Computers were created to make our lives easier. Or so many of us thought. While computers afford us many conveniences (and distractions) in the modern era, there are many moments where we invariably find ourselves performing tediously repetitive computing tasks.
For example, below are a few tasks I perform multiple times during the week:
- Moving specific files from a series of nested folders into one common folder
- Launching a secondary app automatically, to accompany the launch of another app
- Automatically logging into a specific website at a specific time
- Quickly changing to a solid color desktop background when recording a screencast
- Opening an app to run tasks at a specific time during the evening, and subsequently quitting the same app early in the morning
And that’s where a program like Keyboard Maestro comes in. Keyboard Maestro (currently at version 10) is a powerful Mac-only automation tool from Stairways Software. With Keyboard Maestro, users can automate tasks, control applications and even manipulate text and images.

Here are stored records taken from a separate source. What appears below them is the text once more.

(** ** The state of a new table *)
Lemma pt_state_empty `{PL : PagingLaws L} {FP : Footprint} (root : SequentialPages.t) (pages : list Page.t) :
  0 < SequentialPages.addr root → SequentialPages.addr root mod 4096 = 0 →
  SequentialPages.addr root + table_size (root_level (L := L)) ≤ 2 ^ 56 →
  NoDup (Page.addr <$> pages) →
  Forall (λ p, Page.addr p mod 4096 = 0 ∧ Page.addr p + 4096 ≤ 2 ^ 56 ∧
    SequentialPages.addr root + table_size (root_level (L := L)) ≤ Page.addr p) pages →
  (∀ a, SequentialPages.addr root ≤ a < SequentialPages.addr root + table_size (root_level (L := L)) → within a) →
  (∀ p a, p ∈ pages → Page.addr p ≤ a < Page.addr p + 4096 → within a) →
  (∀ a, ¬ within a → read_pte ∅ a = read_pte around a) → spare pages →
  pt_state (PageTableInner.mk (L := L) root) ∅ pages.
Proof.
  intros H0 Hal Hb Hnd Hf W1 W2 W3 Hsp. exists {[SequentialPages.addr root := (root_level, 0)]}.
  split; [split|split_and!; [done| |split; [|done..]]].
  - apply lookup_singleton_eq.
  - intros b l p [<- [= <- <-]]%lookup_singleton_Some. done.
  - intros b l p b' l' p' [<- _]%lookup_singleton_Some [<- _]%lookup_singleton_Some. done.
  - intros b l p i _ _. by split.
  - eapply list.Forall_impl; [exact Hf|]. intros p (H1 & H2 & H3).
    assert (0 ≤ table_size (root_level (L := L))).
    { unfold table_size. rewrite <-law_pages.
      pose proof (Z.pow_nonneg 2 (addr_width (root_level (L := L)))). lia. }
    split; [lia| |done]. intros b l q [<- [= <- <-]]%lookup_singleton_Some. by right.
  - intros b l p a [<- [= <- <-]]%lookup_singleton_Some. apply W1.
Qed.

Lemma lookup_empty `{PL : PagingLaws L} {FP : Footprint} (self : PageTableInner.t L) pages va :
  pt_state self ∅ pages → lookup self ∅ va = None.
Proof. intros Hst. destruct (walk_lookup self ∅ pages va Hst) as (T & e & _ & _ & _ & _ & -> & _). done. Qed.

(** ** Theorems *)
Abbreviation guest_table := (GuestStagePageTable.t Sv48x4Level.t).

(** An empty Sv48x4 table and zeroed pages for its intermediate tables. *)
Definition example_table : guest_table :=
  GuestStagePageTable.mk (PageTableInner.mk (SequentialPages.mk 16384 Size4k 4)) 2.
Definition example_pages : list Page.t := page_run 65536 Size4k 3.

Lemma example_state : pt_state (GuestStagePageTable.inner example_table) ∅ example_pages.
Proof.
  apply pt_state_empty; cbn; [done|done|done| | |done|done| |done].
  - apply (NoDup_page_seq 65536 Size4k 3).
  - repeat constructor; done.
  - intros a []. exact I.
Qed.

(** C9: preparing a range of guest addresses for mapping is all-or-nothing and
    terminates without a panic: on success every page of the range was unused or
    invalidated, its entry is now locked (with the old page remembered), and no
    other address is affected; on failure the translation is the same as before,
    and the failure is due to a missing page for an intermediate table or an
    entry of the range that is in use. *)
Theorem map_range_all_or_nothing `{PL : PagingLaws L} {FP : Footprint} (pt : GuestStagePageTable.t L) m pages va0 n :
  pt_state (GuestStagePageTable.inner pt) m pages →
  0 ≤ va0 → va0 mod 4096 = 0 → 0 ≤ n → va0 + n * 4096 ≤ U64 → n * 4096 ≤ 2 ^ abits L →
  ∃ r m' pages', GuestStagePageTable.map_range pt va0 Size4k n (m, pages) = Returns (r, (m', pages')) ∧
    pt_state (GuestStagePageTable.inner pt) m' pages' ∧
    let vas := page_seq va0 Size4k (Z.to_nat n) in
    match r with
    | Ok mapper => mapper = GuestStageMapper.mk va0 n ∧
        Forall (λ va, is_idle (lookup (GuestStagePageTable.inner pt) m va)) vas ∧
        mapped_over (GuestStagePageTable.inner pt) m m' vas lock_idle
    | Err e => same_translation (GuestStagePageTable.inner pt) m m' ∧
        map_error (GuestStagePageTable.inner pt) m pages' vas e
    end.
Proof.
  intros Hst H0 Ha Hn Hb Hab.
  destruct (map_range_spec_aux pt m pages va0 n) as (r & m' & pages' & Heq & Hst' & Hp); [done..|].
  exists r, m', pages'. split_and!; [done..|]. unfold map_post in Hp.
  rewrite length_page_seq, Z2Nat.id in Hp by done. exact Hp.
Qed.

Lemma map_range_all_or_nothing_witness :
  ∃ r m' pages', GuestStagePageTable.map_range example_table 2147483648 Size4k 2 (∅, example_pages)
      = Returns (r, (m', pages')) ∧
    pt_state (GuestStagePageTable.inner example_table) m' pages' ∧
    match r with
    | Ok mapper => mapper = GuestStageMapper.mk 2147483648 2 ∧
        Forall (λ va, is_idle (lookup (GuestStagePageTable.inner example_table) ∅ va))
          (page_seq 2147483648 Size4k 2) ∧
        mapped_over (GuestStagePageTable.inner example_table) ∅ m' (page_seq 2147483648 Size4k 2) lock_idle
    | Err e => same_translation (GuestStagePageTable.inner example_table) ∅ m' ∧
        map_error (GuestStagePageTable.inner example_table) ∅ pages' (page_seq 2147483648 Size4k 2) e
    end.
Proof.
  apply (map_range_all_or_nothing example_table ∅ example_pages 2147483648 2); [apply example_state|done..].
Defined.

Lemma map_range_mapper `{PL : PagingLaws L} {FP : Footprint} (pt : GuestStagePageTable.t L) m pages va0 n mapper m1 pages1 :
  pt_state (GuestStagePageTable.inner pt) m pages →
  0 ≤ va0 → va0 mod 4096 = 0 → 0 ≤ n → va0 + n * 4096 < U64 → n * 4096 ≤ 2 ^ abits L →
  GuestStagePageTable.map_range pt va0 Size4k n (m, pages) = Returns (Ok mapper, (m1, pages1)) →
  pt_state (GuestStagePageTable.inner pt) m1 pages1 ∧ mapper = GuestStageMapper.mk va0 n ∧
  NoDup (leaf_no L Size4k <$> page_seq va0 Size4k (Z.to_nat n)) ∧
  Forall (λ va, is_idle (lookup (GuestStagePageTable.inner pt) m va)) (page_seq va0 Size4k (Z.to_nat n)) ∧
  mapped_over (GuestStagePageTable.inner pt) m m1 (page_seq va0 Size4k (Z.to_nat n)) lock_idle ∧
  Forall (λ va, in_mapper mapper va ∧
    ∃ old, lookup (GuestStagePageTable.inner pt) m1 va = Some (Mapping KLockedUnmapped Size4k old))
    (page_seq va0 Size4k (Z.to_nat n)).
Proof.
  intros Hst H0 Ha Hn Hb Hab Heq.
  destruct (map_range_spec_aux pt m pages va0 n) as (r & m' & pages' & Heq' & Hst' & Hp); [done..|lia|done|].
  rewrite Heq in Heq'. injection Heq' as <- <- <-. destruct Hp as (-> & Hidle & Hm).
  rewrite length_page_seq, Z2Nat.id by done. split_and!; [done..|apply range_NoDup; [done|lia]|done|done|].
  rewrite list.Forall_forall in Hidle |- *. intros va Hin. split.
  - apply elem_of_page_seq in Hin as (i & Hi & ->). unfold in_mapper. cbn. lia.
  - rewrite (mapped_over_in _ _ _ _ _ _ Hm Hin). destruct (Hidle va Hin) as [pa ->]. exists pa. apply lock_idle_eq.
Qed.

(** A mapper can map every page of its range, and dropping it cleans up: after
    a successful [map_range], mapping any number of pages (up to the size of the
    range) one after the other succeeds, and after the mapper is dropped exactly
    those addresses translate to exactly those pages; the rest of the range and
    all other addresses translate as before [map_range]. *)
Theorem mapper_maps_range `{PL : PagingLaws L} {FP : Footprint} (pt : GuestStagePageTable.t L) m pages va0 n mapper m1 pages1 ps :
  pt_state (GuestStagePageTable.inner pt) m pages →
  0 ≤ va0 → va0 mod 4096 = 0 → 0 ≤ n → va0 + n * 4096 < U64 → n * 4096 ≤ 2 ^ abits L →
  GuestStagePageTable.map_range pt va0 Size4k n (m, pages) = Returns (Ok mapper, (m1, pages1)) →
  Z.of_nat (length ps) ≤ n → Forall mappable ps →
  let vas := page_seq va0 Size4k (Z.to_nat n) in
  ∃ m2 m3, map_pages pt mapper vas ps m1 = Returns (Ok tt, m2) ∧
    GuestStageMapper.drop_ (GuestStagePageTable.inner pt) mapper m2 = Returns (Ok tt, m3) ∧
    pt_state (GuestStagePageTable.inner pt) m3 pages1 ∧
    (∀ i p, ps !! i = Some p →
       lookup (GuestStagePageTable.inner pt) m3 (va0 + Z.of_nat i * 4096)
         = Some (Mapping KLeaf Size4k (Page.addr p))) ∧
    (∀ va, ¬ covered (L := L) (take (length ps) vas) va →
       lookup (GuestStagePageTable.inner pt) m3 va = lookup (GuestStagePageTable.inner pt) m va).
Proof.
  intros Hst H0 Ha Hn Hb Hab Heq Hlen Hps vas.
  destruct (map_range_mapper pt m pages va0 n mapper m1 pages1) as (Hst1 & -> & Hnd & Hidle & Hm1 & Hlocked); [done..|].
  fold vas in Hnd, Hidle, Hm1, Hlocked.
  assert (Hlv : length vas = Z.to_nat n) by apply length_page_seq.
  destruct (map_pages_ok pt (GuestStageMapper.mk va0 n) vas ps m1 pages1 Hst1 Hnd ltac:(lia) Hlocked Hps)
    as (m2 & Hmp & Hst2 & Hz1 & Hz2).
  destruct (unlock_all_spec _ m2 pages1 vas Hst2 Hnd) as (m3 & Hu & Hst3 & Hm3).
  { apply list.Forall_forall. intros va Hin x Hx.
    apply list_elem_of_lookup in Hin as [i Hi]. destruct (ps !! i) as [p|] eqn:Hp.
    - rewrite (Hz1 i va p Hi Hp) in Hx. by simplify_eq.
    - rewrite list.Forall_forall in Hlocked.
      destruct (Hlocked va (list_elem_of_lookup_2 _ _ _ Hi)) as [_ [old Hold]].
      rewrite Hz2, Hold in Hx; [by simplify_eq|]. apply (not_covered_take _ _ i); [done|done|].
      by apply lookup_ge_None in Hp. }
  exists m2, m3. split_and!; [done| |done| |].
  - unfold GuestStageMapper.drop_. cbn [GuestStageMapper.vaddr GuestStageMapper.num_pages].
    rewrite iter_from_take_run by lia. by erewrite bind_ok by done.
  - intros i p Hp. pose proof (lookup_lt_Some _ _ _ Hp).
    assert (Hi : vas !! i = Some (va0 + Z.of_nat i * 4096)) by (apply (lookup_page_seq va0 Size4k); lia).
    rewrite (mapped_over_in _ _ _ _ _ _ Hm3 (list_elem_of_lookup_2 _ _ _ Hi)). by rewrite (Hz1 _ _ _ Hi Hp).
  - intros va Hnc. rewrite Hm3, Hz2, Hm1 by done. case_decide as Hc; [|done].
    apply unlocked_lock_idle. apply list_elem_of_fmap in Hc as (va' & Hpn & Hin).
    rewrite (lookup_same_page _ m pages va' va Hst Hpn). rewrite list.Forall_forall in Hidle. by apply Hidle.
Qed.

Definition example_map_range : result PtError.t GuestStageMapper.t * (mem * list Page.t) :=
  Eval vm_compute in
  match GuestStagePageTable.map_range example_table 2147483648 Size4k 2 (∅, example_pages) with
  | Returns r => r
  | Panics => (Err AddressOverflow, (∅, []))
  end.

I have been a Keyboard Maestro user for three years. What I like about it is how accessible Keyboard Maestro is to both new users and pro users alike. You don’t need to be a programmer to write your own Keyboard Maestro macros.
So how does it work?
First, you’ll want to have a specific automation task to perform. Keyboard Maestro includes a few automation tasks to get you started with. (My suggestion would be to start with a few simple tasks, to get your bearings on how the program works.)
After launching Keyboard Maestro, you’ll see the main interface, sporting three columns. The left most column contains Groups – which are a collection of related Macros. The middle column shows the Macros within a specific Group (as seen in the middle column), while the right-most column shows a specific Macro, which you can either edit or execute.
When making a new macro, you’ll see a new pop-up pane showing Categories (i.e. Image, Text, Music Control, etc.). Within each Category is a list of Actions that can be performed. For example, under the Image category, you can flip an image, set the image DPI, get an image’s size, and much, much more.
Actions can be dragged into the third column in the Keyboard Maestro main interface. This column is where you build you macro using one or more Actions. This approach is very similar to making automations using Apple’s Automator program.
For new Keyboard Maestro users, I recommend starting off with a simple Macro, like the one shown below.
The above Macro will open a folder called “Blog Articles for OWC” when I press Command-Shift-Control-Option Y.
In Keyboard Maestro, macros run when a trigger occurs. A trigger can be a keyboard command, the insertion of an SD card, a specific time of day, the making of a new folder etc. When the trigger happens, the Macro runs.
In addition to assembling a Macro from individual actions, you also can create a macro by having Keyboard Maestro watch and record your steps. If you require a more complicated automation, you can find a wealth of previously-built macros on the Keyboard Maestro forums. And you can mix and match between recording parts of a Macro, using a built-in Action, and modifying an existing user-created Macro. Like LEGOS, I can build a Keyboard Maestro Macro using a combination of methods.
Once you’ve built a macro, you can test it out by clicking the Try button located at the bottom of Keyboard Maestro’s interface. If your Macro has an error, you can click the Edit button to modify it.
Keyboard Maestro’s list of built-in actions is impressive. You will find everything you need to make powerful automations right out of the box. And if you dream of even more power and flexibility – good news! – Keyboard Maestro works really well with other automation tools, such as Apple’s Shortcuts, Automator, and even the venerable AppleScript. This versatility means there’s even more power to leverage when making your automations. Below is a Macro I created to launch my favorite News sites (set in Apple Shortcuts) at a specific time in the morning.
For power users, Keyboard Maestro offers familiar programming elements you can use within your Macros, such as variables and loops. In the example below, I am using variables and a “for” loop within a Macro to automatically convert any AVI video files sitting on my Desktop into the more efficient MP4 format. This macro will also work for any nested folders that are on my Desktop.
Keyboard Maestro works on Intel Macs and is also fully optimized for newer model Apple Silicon Macs. If you have more than one Mac, Keyboard Maestro will optionally synch your Macros across each machine. As a user who drives two Macs, I find this feature incredibly convenient.
The Keyboard Maestro Wiki is quite comprehensive and does a solid job of getting new users up to speed. For users needing additional guidance and inspiration, I highly recommend David Spark’s Keyboard Maestro Field Guide. David’s video-based course really helped me unlock many of Keyboard Maestro’s powerful features. Once you’ve had a chance to kick the tires with this tool, check out the vibrant Keyboard Maestro community, where you’ll find plenty of knowledgeable (and friendly) Keyboard Maestro users to discuss and share Macros with.
Keyboard Maestro is an indispensable tool for improving my productivity. It’s reasonably priced for what it does, and the developer, Peter N Lewis, provides excellent support should you need it.
You can download Keyboard Maestro and run it as a free trial to see if it’s right for you. Keyboard Maestro costs $36US for a one-time purchase, or $25US if you’re upgrading from a previous version. Keyboard Maestro 10 requires macOS 13 or greater.